Как только Осинин обращался к милиционерам и по неосторожности употреблял выражение «гражданин начальник», те тотчас же преображались, и от их предупредительного тона не оставалось и следа. Некоторые испуганным, а некоторые подозрительно-колючим взглядом пронзали его и готовы были немедленно отвести в отдел.

— Документы! Предъявите ваши документы! — взвинченно от испуга кричал какой-нибудь вновь испеченный блюститель порядка, только что одевший форму.

— Что, освободились недавно? — спрашивали другие, озабоченно и вроде бы участливо.
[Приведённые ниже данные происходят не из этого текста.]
(* ===== verification/JournalBinary.v ===== *)
(** ingest/linux/journal_binary.py: the reader of binary systemd journals.
    Definitions only; the theorems are in JournalRead and JournalLayout. *)
From S2P Require Import Prelude PyBase.
Import Str Bytes.

Module JournalBinary.

Abbreviation bytes := (list Z).
Abbreviation res := (result py_exn).

Definition SIGNATURE : bytes := lit "LPKSHHRH".
Definition _OFF_INCOMPATIBLE_FLAGS : Z := 12.
Definition _OFF_HEADER_SIZE : Z := 88.
Definition _OFF_TAIL_OBJECT_OFFSET : Z := 136.
Definition _MIN_HEADER : Z := 144.
Definition _INCOMPAT_COMPACT : Z := 0x10.
Definition _OBJECT_HEADER_SIZE : Z := 16.
Definition _TYPE_DATA : Z := 1.
Definition _TYPE_ENTRY : Z := 3.
Definition _FLAG_XZ : Z := 0x01.
Definition _FLAG_LZ4 : Z := 0x02.
Definition _FLAG_ZSTD : Z := 0x04.
Definition _DATA_PAYLOAD_OFFSET : Z := 64.
Definition _DATA_PAYLOAD_OFFSET_COMPACT : Z := 72.
Definition _ENTRY_FIXED : Z := 64.
Definition MAX_ENTRIES : Z := 1000000.
Definition MAX_FIELDS_PER_ENTRY : Z := 512.
Definition MAX_FIELD_BYTES : Z := 1 * 1024 * 1024.
Definition _DATA_CACHE_LIMIT : Z := 200000.

Definition is_journal_file (content : option bytes) : bool :=
  match content with Some b => bool_decide (slice 0 (len SIGNATURE) b = SIGNATURE) | None => false end.

Definition unpack (n : nat) (b : bytes) (off : Z) : res Z := of_option StructError (u_le n b off).
(** [bool(flags & mask)], and [(n + 7) & ~7]. *)
Definition has (flags mask : Z) : bool := negb (Z.land flags mask =? 0).
Definition round8 (n : Z) : Z := Z.land (n + 7) (Z.lnot 7).

(** [payload.partition(b"=")] where it has a separator. *)
Definition partition (payload : bytes) : option (bytes * bytes) :=
  option_map (fun n => (take n payload, drop (S n) payload)) (find_char (code "=") payload 0).
(** [name.decode("ascii", "replace")] *)
Definition decode_replace (name : bytes) : str := map (fun b => if b <? 128 then b else 0xFFFD) name.

Abbreviation field := (str * bytes)%type.
Record entry := { e_seqnum : Z; e_realtime : Z; e_boot_id : bytes; e_fields : list field }.

Record _Journal := {
  buf : bytes;
  size : Z;
  compact : bool;
  header_size : Z;
  tail_offset : Z;
  _cache : gmap Z (option field);
  undecodable_fields : Z }.
#[export] Instance _Journal_rebuild : Rebuild _Journal := fun j =>
  Build__Journal (buf j) (size j) (compact j) (header_size j) (tail_offset j) (_cache j) (undecodable_fields j).

(** A method: it may change the object and may raise; what it changed before it
    raised stays. *)
Definition method (A : Type) : Type := _Journal -> _Journal * res A.
#[export] Instance method_ret : MRet method := fun _ a j => (j, Ok a).
#[export] Instance method_bind : MBind method := fun _ _ f m j =>
  match m j with
  | (j', Ok a) => f a j'
  | (j', Raise e) => (j', Raise e)
  | (j', OutOfFuel) => (j', OutOfFuel)
  end.
Definition lift {A} (r : res A) : method A := fun j => (j, r).
Definition gets {A} (f : _Journal -> A) : method A := fun j => (j, Ok (f j)).
Definition modify (f : _Journal -> _Journal) : method unit := fun j => (f j, Ok tt).
Notation "'let@' x := m 'in' k" := (mbind (M := method) (fun x => k) m)
  (at level 200, x pattern, m at level 100, k at level 200, right associativity,
   format "'[v' 'let@'  x  :=  m  'in' '/' k ']'") : py_scope.

Section journal.
(** The libraries: what they make of a payload, and [None] if they raise. *)
Variables (zstd_read xz_decompress lz4_decompress : bytes -> Z -> option bytes).

Definition within (data : bytes) : option bytes := if len data <=? MAX_FIELD_BYTES then Some data else None.
Definition _decompress (payload : bytes) (flags : Z) : option bytes :=
  if has flags _FLAG_ZSTD then zstd_read payload (MAX_FIELD_BYTES + 1) ≫= within
  else if has flags _FLAG_XZ then xz_decompress payload (MAX_FIELD_BYTES + 1) ≫= within
  else if has flags _FLAG_LZ4 then
    if len payload <? 8 then None
    else
      declared ← u_le 8 payload 0;
      if MAX_FIELD_BYTES <? declared then None else lz4_decompress (drop 8 payload) declared
  else None.

Definition __init__ (buffer : bytes) : res _Journal :=
  let size := len buffer in
  if (size <? _MIN_HEADER) || negb (bool_decide (slice 0 8 buffer = SIGNATURE)) then Raise ValueError
  else
    let! flags := unpack 4 buffer _OFF_INCOMPATIBLE_FLAGS in
    let! header_size := unpack 8 buffer _OFF_HEADER_SIZE in
    let! tail_offset := unpack 8 buffer _OFF_TAIL_OBJECT_OFFSET in
    Ok {| buf := buffer; size := size; compact := has flags _INCOMPAT_COMPACT; header_size := header_size;
          tail_offset := tail_offset; _cache := ∅; undecodable_fields := 0 |}.

(** Type, flags and size of the object at [offset]. *)
Definition _object_header (j : _Journal) (offset : Z) : res (option (Z * Z * Z)) :=
  if (offset <? 0) || (size j <? offset + _OBJECT_HEADER_SIZE) then Ok None
  else
    let! otype := unpack 1 (buf j) offset in
    let! flags := unpack 1 (buf j) (offset + 1) in
    let! osize := unpack 8 (buf j) (offset + 8) in
    if (osize <? _OBJECT_HEADER_SIZE) || (size j <? offset + osize) then Ok None
    else Ok (Some (otype, flags, osize)).

Definition name_value (payload : bytes) : option field :=
  match partition payload with
  | Some ((_ :: _) as name, value) => Some (decode_replace name, value)
  | _ => None
  end.

(** The payload of a data object, decompressed if it says so. *)
Definition decoded_field (flags : Z) (payload : bytes) : method (option field) :=
  if has flags (Z.lor _FLAG_XZ (Z.lor _FLAG_LZ4 _FLAG_ZSTD)) then
    match _decompress payload flags with
    | Some decoded => mret (name_value decoded)
    | None => let@ _ := modify (fun j => j <| undecodable_fields := undecodable_fields j + 1 |>) in mret (name_value [])
    end
  else mret (name_value payload).

Definition data_field (offset : Z) : method (option field) :=
  let@ cached := gets (fun j => _cache j !! offset) in
  match cached with
  | Some result => mret result
  | None =>
      let@ j := gets id in
      let@ header := lift (if offset mod 8 =? 0 then _object_header j offset else Ok None) in
      let@ result :=
        match header with
        | Some (otype, flags, osize) =>
            let start := offset + (if compact j then _DATA_PAYLOAD_OFFSET_COMPACT else _DATA_PAYLOAD_OFFSET) in
            if (otype =? _TYPE_DATA) && (start <=? offset + osize) then decoded_field flags (slice start (offset + osize) (buf j))
            else mret None
        | None => mret None
        end in
      let@ _ := modify (fun j => if Z.of_nat (map_size (_cache j)) <? _DATA_CACHE_LIMIT
                                 then j <| _cache := <[offset := result]> (_cache j) |> else j) in
      mret result
  end.

(** The items of an entry, from the one at [at_]. *)
Fixpoint entry_fields (count : nat) (at_ : Z) (fields : list field) : method (list field) :=
  match count with
  | O => mret fields
  | S count =>
      let@ j := gets id in
      let@ target := lift (unpack (if compact j then 4 else 8) (buf j) at_) in
      let@ resolved := data_field target in
      let fields := match resolved with
                    | Some (name, value) => if decide (name ∈ Dict.keys fields) then fields else Dict.set name value fields
                    | None => fields
                    end in
      entry_fields count (at_ + if compact j then 4 else 16) fields
  end.

Definition read_entry (position osize : Z) : method entry :=
  let@ j := gets id in
  let item_size := if compact j then 4 else 16 in
  let@ seqnum := lift (unpack 8 (buf j) (position + 16)) in
  let@ realtime := lift (unpack 8 (buf j) (position + 24)) in
  let@ _ := lift (unpack 8 (buf j) (position + 32)) in
  let@ _ := lift (unpack 8 (buf j) (position + 56)) in
  let boot_id := slice (position + 40) (position + 56) (buf j) in
  let count := (osize - _ENTRY_FIXED) / item_size in
  let@ fields := entry_fields (Z.to_nat (Z.min count MAX_FIELDS_PER_ENTRY)) (position + _ENTRY_FIXED) [] in
  mret {| e_seqnum := seqnum; e_realtime := realtime; e_boot_id := boot_id; e_fields := fields |}.

(** [entries]: from [position], the next position and what is yielded before it;
    [None] when the iteration is over. *)
Definition last_object (j : _Journal) : Z := if tail_offset j =? 0 then size j else Z.min (tail_offset j) (size j).
Definition entries_step (position : Z) : method (option (Z * option entry)) :=
  let@ j := gets id in
  if (position <=? last_object j) && (position + _OBJECT_HEADER_SIZE <=? size j) then
    let@ header := lift (_object_header j position) in
    match header with
    | None => mret None
    | Some (otype, _, osize) =>
        if otype =? 0 then mret None
        else
          let@ found := if (otype =? _TYPE_ENTRY) && (_ENTRY_FIXED <=? osize) then let@ e := read_entry position osize in mret (Some e) else mret None in
          mret (Some (position + round8 osize, found))
    end
  else mret None.
Definition first_position (j : _Journal) : Z := round8 (Z.max (header_size j) _MIN_HEADER).

Record info := { truncated : bool; i_undecodable_fields : Z }.

(** The loop of [read_journal_entries] over the generator; [StructError],
    [ValueError] and [IndexError] end it. *)
Definition read_step (st : _Journal * Z * list entry) : res (_Journal * Z * list entry + list entry * info) :=
  let '(j, position, entries) := st in
  let finish := fun j entries cut => Ok (inr (entries, {| truncated := cut; i_undecodable_fields := undecodable_fields j |})) in
  match entries_step position j with
  | (j, Ok (Some (position, Some e))) =>
      if MAX_ENTRIES <=? len entries then finish j entries true else Ok (inl (j, position, entries ++ [e]))
  | (j, Ok (Some (position, None))) => Ok (inl (j, position, entries))
  | (j, Ok None) => finish j entries false
  | (j, Raise e) =>
      match e with
      | StructError | ValueError | IndexError => finish j entries true
      | _ => Raise e
      end
  | (_, OutOfFuel) => OutOfFuel
  end.
Definition read_journal_entries (buffer : bytes) : res (list entry * info) :=
  match buffer with
  | [] => Ok ([], {| truncated := false; i_undecodable_fields := 0 |})
  | _ =>
      let! j := __init__ buffer in
      while (S (length buffer)) read_step (j, first_position j, [])
  end.
End journal.
End JournalBinary.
Частые визиты участкового инспектора в восторг, безусловно, никого не приводили и служили для досужих обывателей, в особенности для пенсионеров, лишь лакомой пищей для перемывания косточек Осинина.

— К кому энто приходил сегодня Петр Васильевич? — спрашивал какой-нибудь старикан у своего соседа.

— Не знаете к кому, что ли? К тюремщику, — грозно выпучив глаза, выпаливал тот.

— Но ведь там энта самая врачиха, как ее? — тер осоловелые глаза старикан, пытаясь вспомнить, — Антонина Геннадьевна!

— Во-во, врачиха. Дак она спуталась с энтим разбойником, говорят, его банда двести человек угрохала.

— Да ну?! — в ужасе хватался за голову пенсионер и тут же в страхе скрывался в своей каморке.

Глава пятая

Высотное здание городского госбанка, построенное в стиле модерн, ничем особым не поражало; оно было неприглядным и будничным.

Южное солнце изрядно припекало, и в городе буквально парило от нагретого асфальта, серебристо мерцал воздух. Прохожих на улице было мало. На площади стояли изнуренные жаждой люди с бидонами и банками в очереди за квасом.

У входа в банк находились два постовых милиционера — молодой сержант и пожилой, с обвисшими усами, старшина. Они о чем-то лениво переговаривались и курили, не обратив внимания, как к одиноко стоявшему невдалеке от них новому, вишневого цвета «жигуленку» подошли двое человек.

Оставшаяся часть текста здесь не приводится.